3) Divan şiirinde ölçü aruzdur, Tanzimat’ta ise aruzun yanında hece ölçüsü de kullanılmış.
4) Divan nesrinde söz hünerleri gösterme,sanat kullanma esasken, Tanzimat nesrinde bir
takım fikirleri halka ulaştırmak halkı bilgilendirmek ve eğitmek esastır.

5) Divan edebiyatında aşk, şarap, kadın, eğlence, hayali konular işlenirken; Tanzimat edebiyatında gerçek yaşam, tabiat, kişisel acı ve ızdıraplar, toplumsal konular işlenmiştir.
6) Divan edebiyatında kullanılmayan birçok edebi tür Tanzimat edebiyatında kullanılmaya
başlanmış (roman, hikaye, tiyatro, sone, terza-rima, triyole, gazete…)
7) Divan edebiyatında dil ağır ve sanatlıdır; Tanzimat edebiyatında dil sadeleştirilmiş,
halkın dili kullanılmıştır.

Bu dönem edebiyatını iki bölümde incelemek gerekir

1. Dönem:


Bu döneme Şinasi, Ziya, Namık Kemal okulu adı verilir.



Bu dönemin başlıca sanatçıları: Şinasi, Ziya Paşa, Namık Kemal, Ahmet Mithat,

Şemsettin Sami, Ahmet Vefik Paşa, Ali Suavi, Ahmet Cevdet Paşa



Bu dönemde “sanat toplum içindir” görüşü benimsenmiş.

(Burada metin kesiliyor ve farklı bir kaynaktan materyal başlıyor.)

(** ** The entries of a memory map *)

(** The code reads an entry for every multiple of [entry_size] below the size
    of the tag, which includes the 16 bytes of its header. *)
Definition map_count m tag : Z := (tag_size m tag + map_entry_size m tag - 1) / map_entry_size m tag.

Definition map_entries m tag : list Z := map_entry tag <$> seqZ 0 (map_count m tag).

(** The entries from the [i]-th on. *)
Definition entries_from m tag i : list Z := map_entry tag <$> seqZ i (map_count m tag - i).

Record map_ok m tag : Prop := MapOk {
  map_entry_size_pos : 0 < map_entry_size m tag;
  map_size_bound : tag_size m tag + map_entry_size m tag < 2 ^ 31
}.

Lemma tag_size_range m tag : 0 ≤ tag_size m tag < 2 ^ 32.
Proof. apply (load_range 4). Qed.

Lemma more_entries_spec m tag i :
  map_ok m tag → 0 ≤ i ≤ map_count m tag → more_entries m tag i = bool_decide (i < map_count m tag).
Proof.
  intros [Hp Hb] Hi. pose proof (tag_size_range m tag). unfold more_entries, map_count in *.
  set (z := map_entry_size m tag) in *. set (n := tag_size m tag) in *. clearbody z n.
  assert (i * z < n + z) as Hiz.
  { assert (i * z ≤ (n + z - 1) / z * z) by nia. pose proof (Z.mul_div_le (n + z - 1) z). lia. }
  rewrite u32_small by nia. destruct (Z.ltb_spec (i * z) n); symmetry.
  - apply bool_decide_eq_true_2. apply Z.lt_le_trans with ((i * z + z) / z).
    + rewrite <- (Z.mul_1_l z) at 2. rewrite <- Z.mul_add_distr_r, Z.div_mul by lia. lia.
    + apply Z.div_le_mono; lia.
  - apply bool_decide_eq_false_2. apply Z.le_ngt. apply Z.lt_succ_r, Z.div_lt_upper_bound; nia.
Qed.
Definition paging_map_index_physical (physical_address : Z) (c : paging_context) (bytes flags : Z)
    : M (kstate A) (Z * paging_context) :=
  if bytes <=? 0 then
    print_fail ("[paging_map_index_physical] cannot map 0 bytes" +:+ nl) c
  else
  let page_entry_flags := paging_convert_flags flags in
  let replace := truthy (Z.land flags PAGING_FLAG_REPLACE) in
  let! e3 := load_entry (level3_table c) (level3_index c) in
  if truthy (Z.land e3 PAGING_ENTRY_FLAG_SIZE) || truthy (Z.land flags PAGING_FLAG_1GB) then
    let! supported := gets hugepages_supported in
    if negb (truthy supported) then
      print_fail ("[paging_map_index_physical] huge pages not supported (1GiB)" +:+ nl) c
    else if truthy (Z.land physical_address 0x3FFFFFFF) then
      print_fail ("[paging_map_index_physical] physical_address must be aligned to 0x40000000 bytes (1GiB, 1073741824 bytes) when mapping 1GB page!" +:+ nl) c
    else if truthy e3 && negb replace then
      print_fail ("[paging_map_index_physical] tried to map at already mapped address (1GiB)" +:+ nl) c
    else
      let pages := Z.shiftr (bytes - 1) 30 + 1 in
      let! r := map_loop (map_1gb_body physical_address page_entry_flags) (Z.to_nat pages) 0 c in
      finish_map (pages * 512 * 512) r
  else
  let! e2 := load_entry (level2_table c) (level2_index c) in
  if truthy (Z.land e2 PAGING_ENTRY_FLAG_SIZE) || truthy (Z.land flags PAGING_FLAG_2MB) then
    if truthy (Z.land physical_address 0x1FFFFF) then
      print_fail ("[paging_map_index_physical] physical_address_or_null must be aligned to 0x200000 bytes (2MiB, 2097152 bytes) when mapping 2MiB page!" +:+ nl) c
    else if truthy e2 && negb replace then
      print_fail ("[paging_map_index_physical] tried to map at already mapped address (2MiB)" +:+ nl) c
    else
      let pages := Z.shiftr (bytes - 1) 21 + 1 in
      let! r := map_loop (map_2mb_body physical_address page_entry_flags) (Z.to_nat pages) 0 c in
      finish_map (pages * 512) r
  else
  let! e1 := load_entry (level1_table c) (level1_index c) in
  if truthy e1 then
    print_fail ("[paging_map_index_physical] tried to map at already mapped address (4KiB)" +:+ nl) c
  else if truthy (Z.land physical_address 0xFFF) then
    print_fail ("[paging_map_index_physical] physical_address_or_null must be aligned to 0x1000 bytes (4KiB, 4096 bytes)!" +:+ nl) c
  else
    let pages := Z.shiftr (bytes - 1) 12 + 1 in
    let! r := map_loop (map_4kb_body physical_address page_entry_flags) (Z.to_nat pages) 0 c in
    finish_map pages r.

(** Lines 504 to 549: every page is a newly allocated one. *)
Definition map_current_4kb_body (page_entry_flags _i : Z) (c : paging_context)
    : M (kstate A) (bool * paging_context) :=
  let! page := allocate_page in
  store_entry (level1_table c) (level1_index c) (leaf_entry page page_entry_flags) ;;;
  next_level1 msg_current_4kb_end c.

(** The 1GiB and 2MiB loops return in their first iteration; [bytes] is not
    zero, so there is one, and the code behind the return is dead. *)
Definition paging_map_index_current (c : paging_context) (bytes flags : Z)
    : M (kstate A) (Z * paging_context) :=
  if bytes <=? 0 then
    print_fail ("[paging_map_index_current] cannot map 0 bytes" +:+ nl) c
  else
  let page_entry_flags := paging_convert_flags flags in
  let replace := truthy (Z.land flags PAGING_FLAG_REPLACE) in
  let! e3 := load_entry (level3_table c) (level3_index c) in
  if truthy (Z.land e3 PAGING_ENTRY_FLAG_SIZE) || truthy (Z.land flags PAGING_FLAG_1GB) then
    let! supported := gets hugepages_supported in
    if negb (truthy supported) then
      print_fail ("[paging_map_index_current] huge pages not supported (1GiB)" +:+ nl) c
    else if truthy e3 && negb replace then
      print_fail ("[paging_map_index_current] tried to map at already mapped address (1GiB)" +:+ nl) c
    else
      print_fail ("[paging_map_index_current] 1GiB physical allocation not implemented yet!" +:+ nl) c
  else
  let! e2 := load_entry (level2_table c) (level2_index c) in
  if truthy (Z.land e2 PAGING_ENTRY_FLAG_SIZE) || truthy (Z.land flags PAGING_FLAG_2MB) then
    if truthy e2 && negb replace then
      print_fail ("[paging_map_index_current] tried to map at already mapped address (2MiB)" +:+ nl) c
    else
      print_fail ("[paging_map_index_current] 2MiB physical allocation not implemented yet!" +:+ nl) c
  else
  let! e1 := load_entry (level1_table c) (level1_index c) in
  if truthy e1 then
    print_fail ("[paging_map_index_current] tried to map at already mapped address (4KiB)" +:+ nl) c
  else
    let pages := Z.shiftr (bytes - 1) 12 + 1 in
    let! r := map_loop (map_current_4kb_body page_entry_flags) (Z.to_nat pages) 0 c in
    finish_map pages r.

(** Bits [shift .. shift + 8] of an address: the index into a table. *)
Definition table_index (address shift : Z) : Z := Z.land (Z.shiftr address shift) 0x1FF.

Definition paging_virtual_address_to_index (c : paging_context) (virtual_address flags : Z)
    : M (kstate A) (Z * paging_context) :=
  let c := set_level4_index (table_index virtual_address 39) c in
  let! t3 := ensure_table (level4_table c) (level4_index c) (level4_index c) in
  let c := set_level3_table t3 c in
  let c := set_level3_index (table_index virtual_address 30) c in
  if truthy (Z.land flags PAGING_FLAG_1GB) then
    if truthy (Z.land virtual_address 0x3FFFFFFF) then
      print_fail ("[paging_virtual_address_to_index] address must be aligned to 0x40000000 (1Gib, 1073741824 bytes) when mapping 1GiB page" +:+ nl) c
    else
      ret (1, set_level1_index 0 (set_level1_table 0 (set_level2_index 0 (set_level2_table 0 c))))
  else
  let! t2 := ensure_table (level3_table c) (level3_index c) (level3_index c) in
  let c := set_level2_table t2 c in
  let c := set_level2_index (table_index virtual_address 21) c in
  if truthy (Z.land flags PAGING_FLAG_2MB) then
    if truthy (Z.land virtual_address 0x1FFFFF) then
      print_fail ("[paging_virtual_address_to_index] address must be aligned to 0x200000 (2MiB, 2097152 bytes) when mapping 2MiB page" +:+ nl) c
    else
      ret (1, set_level1_index 0 (set_level1_table 0 c))
  else
  (* a new level 1 table is linked at [level3_index], as the source has it *)
  let! t1 := ensure_table (level2_table c) (level2_index c) (level3_index c) in
  let c := set_level1_table t1 c in
  let c := set_level1_index (table_index virtual_address 12) c in
  if truthy (Z.land virtual_address 0xFFF) then
    print_fail ("[paging_virtual_address_to_index] address must be aligned to 0x1000 (4KiB, 4096 bytes) when mapping page" +:+ nl) c
  else ret (1, c).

Bu dönemde amaç: “Divan edebiyatını yıkmak,yerine sosyal yaşamla geniş ölçüde
alakalı inkılapçı bir edebiyat getirmek.



Halka halk diliyle hitap etmek amacıyla sade dile ve halk Türkçesine önem vermek



Vatan sevgisi, millet duygusu, hürriyet aşkı, halk sevgisi… gibi duyguları halka aşılamak ve onları bu yolda eğitmek.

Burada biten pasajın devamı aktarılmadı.